Entreprises
Alors que la smicardisation gagne la population active, le groupe Michelin a mis en place un « salaire décent » pour l’ensemble de son personnel. En France, aucun n’est payé au smic, jugé insuffisant.
Le Parisien - 17 avril 2024 - Par Matthieu Pelloli et Sébastien Lernould
Vivre dignement de leur travail. De plus en plus de Français ont le sentiment qu’ils n’y parviennent plus. Les chiffres, en bas de leur feuille de paie, comme le solde de leur compte bancaire, leur prouvent souvent qu’il ne s’agit pas que d’un sentiment mais d’une réalité. Notre journal avait donné la parole à certains d’entre eux, en janvier 2024. Gabriel Attal, le Premier ministre, en avait fait l’un des éléments phares de son discours de politique générale quelques semaines plus tard : il veut « désmicardiser la France ».

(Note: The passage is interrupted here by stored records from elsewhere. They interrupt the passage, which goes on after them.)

(* ===== verification/Config.v ===== *)
(** Descriptions of settings and their combinators ([effect/config/config.go],
    [primitives.go], [composition.go], [collections.go], [structure.go],
    [secret.go], [document.go]). *)

From S2P Require Import Prelude GoStrings ConfigError ConfigSource.
From Stdlib Require Ascii.

(** [errors.New(text)] where only the text is read again. *)
Definition errors_New (text : string) : error := MkError 0 text [].

(** What [fmt.Sprintf("%v", value)] prints for a type of settings. *)
Class Formatted (A : Type) : Type := sprint_value : A -> string.

(** The nil map. *)
#[export] Instance zero_map A : Zero (gmap string A) := (∅ : gmap string A).

(** * Secrets ([secret.go]) *)

Record Secret : Type := MkSecret { secret_value : string }.

Definition redacted : string := "<redacted>".
Definition NewSecret (value : string) : Secret := MkSecret value.
Definition Reveal (secret : Secret) : string := secret_value secret.
Definition Secret_IsEmpty (secret : Secret) : bool :=
  bool_decide (secret_value secret = EmptyString).
Definition Secret_String (_ : Secret) : string := redacted.
Definition MarshalText (_ : Secret) : string * option error := (redacted, None).
Definition LogValue (_ : Secret) : string := redacted.

#[export] Instance zero_Secret : Zero Secret := MkSecret EmptyString.
#[export] Instance formatted_string : Formatted string := fun s => s.
#[export] Instance formatted_Z : Formatted Z := decimal.
#[export] Instance formatted_bool : Formatted bool := fun b => if b then "true" else "false".
#[export] Instance formatted_Secret : Formatted Secret := Secret_String.

(** * Descriptions ([config.go]) *)

Record Expectation : Type := MkExpectation {
  exp_Path : list string;
  exp_Type : string;
  exp_Description : string;
  exp_Default : string;
  exp_Optional : bool;
  exp_Secret : bool
}.

Definition expectation (path : list string) (type : string) : Expectation :=
  MkExpectation path type EmptyString EmptyString false false.

Record cursor : Type := MkCursor { cursor_source : Source; cursor_path : list string }.

Definition under (at_ : cursor) (name : string) : cursor :=
  if bool_decide (name = EmptyString) then at_
  else MkCursor (cursor_source at_) (cursor_path at_ ++ [name]).

(** [read] is nil in a description nobody built. *)
Record Config (A : Type) : Type := MkConfig {
  read : option (cursor -> A * Error);
  expects : list Expectation
}.
Arguments MkConfig {A} _ _.
Arguments read {A} _.
Arguments expects {A} _.

Definition errZeroDescription : Error :=
  Invalid "described; the zero Config describes nothing" [].

Definition errNoSource : error := MkError 401 "config: no source to read from" [].

Definition reader {A} `{Zero A} (description : Config A) : cursor -> A * Error :=
  match read description with
  | Some read => read
  | None => fun _ => (zero A, errZeroDescription)
  end.

Definition Read {A} `{Zero A} (source : option Source) (description : Config A) : A * Error :=
  match source with
  | None => (zero A, Unavailable (Some errNoSource) [])
  | Some source => reader description (MkCursor source [])
  end.

Definition Expects {A} (description : Config A) : list Expectation := expects description.

Definition Map {A B} `{Zero A} `{Zero B} (description : Config A) (transform : A -> B)
    : Config B :=
  MkConfig
    (Some (fun at_ =>
       let '(value, failure) := reader description at_ in
       if negb (IsEmpty failure) then (zero B, failure) else (transform value, no_error)))
    (expects description).

Definition subject {A} (description : Config A) : list string :=
  match expects description with [] => [] | e :: _ => exp_Path e end.

Definition MapOrFail {A B} `{Zero A} `{Zero B} (description : Config A)
    (transform : A -> B * option error) : Config B :=
  MkConfig
    (Some (fun at_ =>
       let '(value, failure) := reader description at_ in
       if negb (IsEmpty failure) then (zero B, failure)
       else
         let '(result, err) := transform value in
         match err with
         | Some err =>
             (zero B, Invalid (error_text err) (cursor_path at_ ++ subject description))
         | None => (result, no_error)
         end))
    (expects description).

Definition Validate {A} `{Zero A} (description : Config A) (message : string) (keep : A -> bool)
    : Config A :=
  MapOrFail description (fun value =>
    if negb (keep value) then (value, Some (errors_New message)) else (value, None)).

Definition describe (doc : string) (e : Expectation) : Expectation :=
  if bool_decide (exp_Description e = EmptyString)
  then MkExpectation (exp_Path e) (exp_Type e) doc (exp_Default e) (exp_Optional e)
         (exp_Secret e)
  else e.

Definition WithDescription {A} (description : Config A) (doc : string) : Config A :=
  MkConfig (read description) (map (describe doc) (expects description)).

Definition prefixExpectations (name : string) (expectations : list Expectation)
    : list Expectation :=
  if bool_decide (name = EmptyString) then expectations
  else map (fun e => MkExpectation (name :: exp_Path e) (exp_Type e) (exp_Description e)
                       (exp_Default e) (exp_Optional e) (exp_Secret e)) expectations.

(** * Primitives ([primitives.go]) *)

Definition pathOf (name : string) : list string :=
  if bool_decide (name = EmptyString) then [] else [name].

Definition Of {A} `{Zero A} (name reads : string) (parse : string -> A * option error)
    : Config A :=
  MkConfig
    (Some (fun at_ =>
       let here := under at_ name in
       match Value (cursor_source here) (cursor_path here) with
       | (_, _, Some err) => (zero A, Unavailable (Some err) (cursor_path here))
       | (_, false, None) => (zero A, Missing (cursor_path here))
       | (raw, true, None) =>
           match parse raw with
           | (_, Some err) => (zero A, Invalid (error_text err) (cursor_path here))
           | (value, None) => (value, no_error)
           end
       end))
    [expectation (pathOf name) reads].

Definition Text (name : string) : Config string := Of name "text" (fun raw => (raw, None)).

Definition NonEmptyText (name : string) : Config string :=
  Of name "non-empty text" (fun raw =>
    if bool_decide (TrimSpace raw = EmptyString)
    then (EmptyString, Some (errors_New "non-empty text")) else (raw, None)).

(** [strconv.Atoi]: an optional sign and decimal digits, within [int]. *)
Fixpoint digits_value (s : string) (acc : Z) : option Z :=
  match s with
  | EmptyString => Some acc
  | String a rest =>
      let n := Ascii.nat_of_ascii a in
      if (48 <=? n)%nat && (n <=? 57)%nat
      then digits_value rest (acc * 10 + (Z.of_nat n - 48))%Z else None
  end.

Definition unsigned_value (s : string) : option Z :=
  match s with EmptyString => None | _ => digits_value s 0 end.

Definition Atoi (s : string) : option Z :=
  let value :=
    match s with
    | String a rest =>
        if Ascii.eqb a (Ascii.ascii_of_nat 45) then Z.opp <$> unsigned_value rest
        else if Ascii.eqb a (Ascii.ascii_of_nat 43) then unsigned_value rest else unsigned_value s
    | EmptyString => None
    end in
  n ← value;
  if (int64_min <=? n)%Z && (n <=? int64_max)%Z then Some n else None.

Definition parse_Int (raw : string) : Z * option error :=
  match Atoi (TrimSpace raw) with
  | None => (0%Z, Some (errors_New "an integer"))
  | Some value => (value, None)
  end.

Definition Int (name : string) : Config Z := Of name "an integer" parse_Int.

(** [Float] and [Duration] over the standard library's parsers. *)
Definition Float {F} `{Zero F} (ParseFloat : string -> F * option error) (name : string)
    : Config F :=
  Of name "a number" (fun raw =>
    match ParseFloat (TrimSpace raw) with
    | (_, Some _) => (zero F, Some (errors_New "a number"))
    | (value, None) => (value, None)
    end).

Definition parse_Bool (raw : string) : bool * option error :=
  let text := ToLower (TrimSpace raw) in
  if bool_decide (text ∈ ["1"; "t"; "true"; "yes"; "y"; "on"]%string) then (true, None)
  else if bool_decide (text ∈ ["0"; "f"; "false"; "no"; "n"; "off"]%string) then (false, None)
  else (false, Some (errors_New "a flag: true or false, yes or no, on or off")).

Definition Bool (name : string) : Config bool := Of name "a flag" parse_Bool.

Definition ConfigDuration (ParseDuration : string -> Z * option error) (name : string)
    : Config Z :=
  Of name "a duration" (fun raw =>
    match ParseDuration (TrimSpace raw) with
    | (_, Some _) => (0%Z, Some (errors_New "a duration, as 250ms or 1m30s"))
    | (value, None) => (value, None)
    end).

Definition parse_Port (raw : string) : Z * option error :=
  match Atoi (TrimSpace raw) with
  | Some value =>
      if (value <? 1)%Z || (65535 <? value)%Z
      then (0%Z, Some (errors_New "a port between 1 and 65535")) else (value, None)
  | None => (0%Z, Some (errors_New "a port between 1 and 65535"))
  end.

Definition Port (name : string) : Config Z := Of name "a port" parse_Port.

Definition SecretOf (name : string) : Config Secret :=
  let secret := Of name "a secret" (fun raw => (MkSecret raw, None)) in
  MkConfig (read secret)
    (map (fun e => MkExpectation (exp_Path e) (exp_Type e) (exp_Description e) (exp_Default e)
                     (exp_Optional e) true) (expects secret)).

Definition renderDefault {A} `{Formatted A} (value : A) : string := sprint_value value.

(** * Composition ([composition.go]) *)

Definition ZipWith {A B C} `{Zero A} `{Zero B} `{Zero C} (first : Config A) (second : Config B)
    (combine : A -> B -> C) : Config C :=
  MkConfig
    (Some (fun at_ =>
       let '(lhs, lhsFailure) := reader first at_ in
       let '(rhs, rhsFailure) := reader second at_ in
       let failure := And lhsFailure rhsFailure in
       if negb (IsEmpty failure) then (zero C, failure) else (combine lhs rhs, no_error)))
    (expects first ++ expects second).

Definition all_turn {A} (at_ : cursor) (st : list A * Error) (read : cursor -> A * Error)
    : list A * Error :=
  let '(values, failure) := st in
  let '(value, refusal) := read at_ in (values ++ [value], And failure refusal).

Definition All {A} `{Zero A} (descriptions : list (Config A)) : Config (list A) :=
  MkConfig
    (Some (fun at_ =>
       let '(values, failure) := foldl (all_turn at_) ([], no_error) (map reader descriptions) in
       if negb (IsEmpty failure) then ([], failure) else (values, no_error)))
    (concat (map expects descriptions)).

Definition Nested {A} `{Zero A} (name : string) (of_ : Config A) : Config A :=
  MkConfig (Some (fun at_ => reader of_ (under at_ name)))
    (prefixExpectations name (expects of_)).

Definition with_default (rendered : string) (e : Expectation) : Expectation :=
  if bool_decide (exp_Default e = EmptyString)
  then MkExpectation (exp_Path e) (exp_Type e) (exp_Description e) rendered (exp_Optional e)
         (exp_Secret e)
  else e.

Definition optional (e : Expectation) : Expectation :=
  MkExpectation (exp_Path e) (exp_Type e) (exp_Description e) (exp_Default e) true (exp_Secret e).

Definition WithDefault {A} `{Zero A} `{Formatted A} (description : Config A) (value : A)
    : Config A :=
  MkConfig
    (Some (fun at_ =>
       let '(read, failure) := reader description at_ in
       if IsMissingOnly failure then (value, no_error) else (read, failure)))
    (map (with_default (renderDefault value)) (expects description)).

Definition OrElse {A} `{Zero A} (description that : Config A) : Config A :=
  MkConfig
    (Some (fun at_ =>
       let '(value, failure) := reader description at_ in
       if IsEmpty failure then (value, no_error)
       else
         let '(alternative, refused) := reader that at_ in
         if IsEmpty refused then (alternative, no_error) else (zero A, Or failure refused)))
    (map optional (expects description) ++ expects that).

Definition Optional {A B} `{Zero A} `{Zero B} (of_ : Config A) (present : A -> B)
    (absent : unit -> B) : Config B :=
  MkConfig
    (Some (fun at_ =>
       let '(value, failure) := reader of_ at_ in
       if IsMissingOnly failure then (absent tt, no_error)
       else if negb (IsEmpty failure) then (zero B, failure)
       else (present value, no_error)))
    (map optional (expects of_)).

(** * Collections ([collections.go]) *)

Definition typesIn (expects : list Expectation) : string :=
  match expects with [] => "values" | e :: _ => exp_Type e end.

Definition table_turn {A} (here : cursor) (read : cursor -> A * Error)
    (st : gmap string A * Error) (child : string) : gmap string A * Error :=
  let '(entries, failure) := st in
  let '(value, refusal) := read (under here child) in
  (if IsEmpty refusal then <[child := value]> entries else entries, And failure refusal).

De fait, près d’une personne sur cinq (17,3 %) est aujourd’hui payée au salaire minimum interprofessionnel de croissance (smic) dans le secteur privé, contre 12 % début 2021. Soit, selon la Dares (le service statistiques du ministère du Travail), 1 million de personnes supplémentaires rémunérées au smic entre le 1er janvier 2021 et le 1er janvier 2023. Car le smic augmente, et plus vite que les salaires juste au-dessus, qui ne progressent pas à la même vitesse. Résultat ? De plus en plus d’actifs sont rattrapés par ce niveau minimum. Indexé sur l’inflation, il est passé en trois ans de 1 230,60 euros net à 1 398,69 euros au 1er janvier 2024.
« Désmicardiser » la France… et reconsidérer le smic qui, estiment les syndicats, ne permet plus à ceux qui le perçoivent de boucler le mois. La critique est forte, mais elle n’est pas nouvelle chez les partenaires sociaux. Fait plus rare, en revanche, elle trouve un écho du côté du patronat, avec Florent Menegaux. Le groupe Michelin, dont il est le président, a mis en place un « salaire décent » pour l’ensemble de ses 132 000 collaborateurs dans le monde, doublé d’une protection sociale universelle. En France, aucun employé du géant du pneu n’est payé au smic. Le groupe Michelin, qui a encouragé ses fournisseurs à le suivre sur cette ligne salariale, ouvre une brèche. D’autres grandes entreprises tricolores s’y engouffreront-elles ?
Le Premier ministre, Gabriel Attal, s’inquiète de la « smicardisation » de la société. Partagez-vous cette analyse ?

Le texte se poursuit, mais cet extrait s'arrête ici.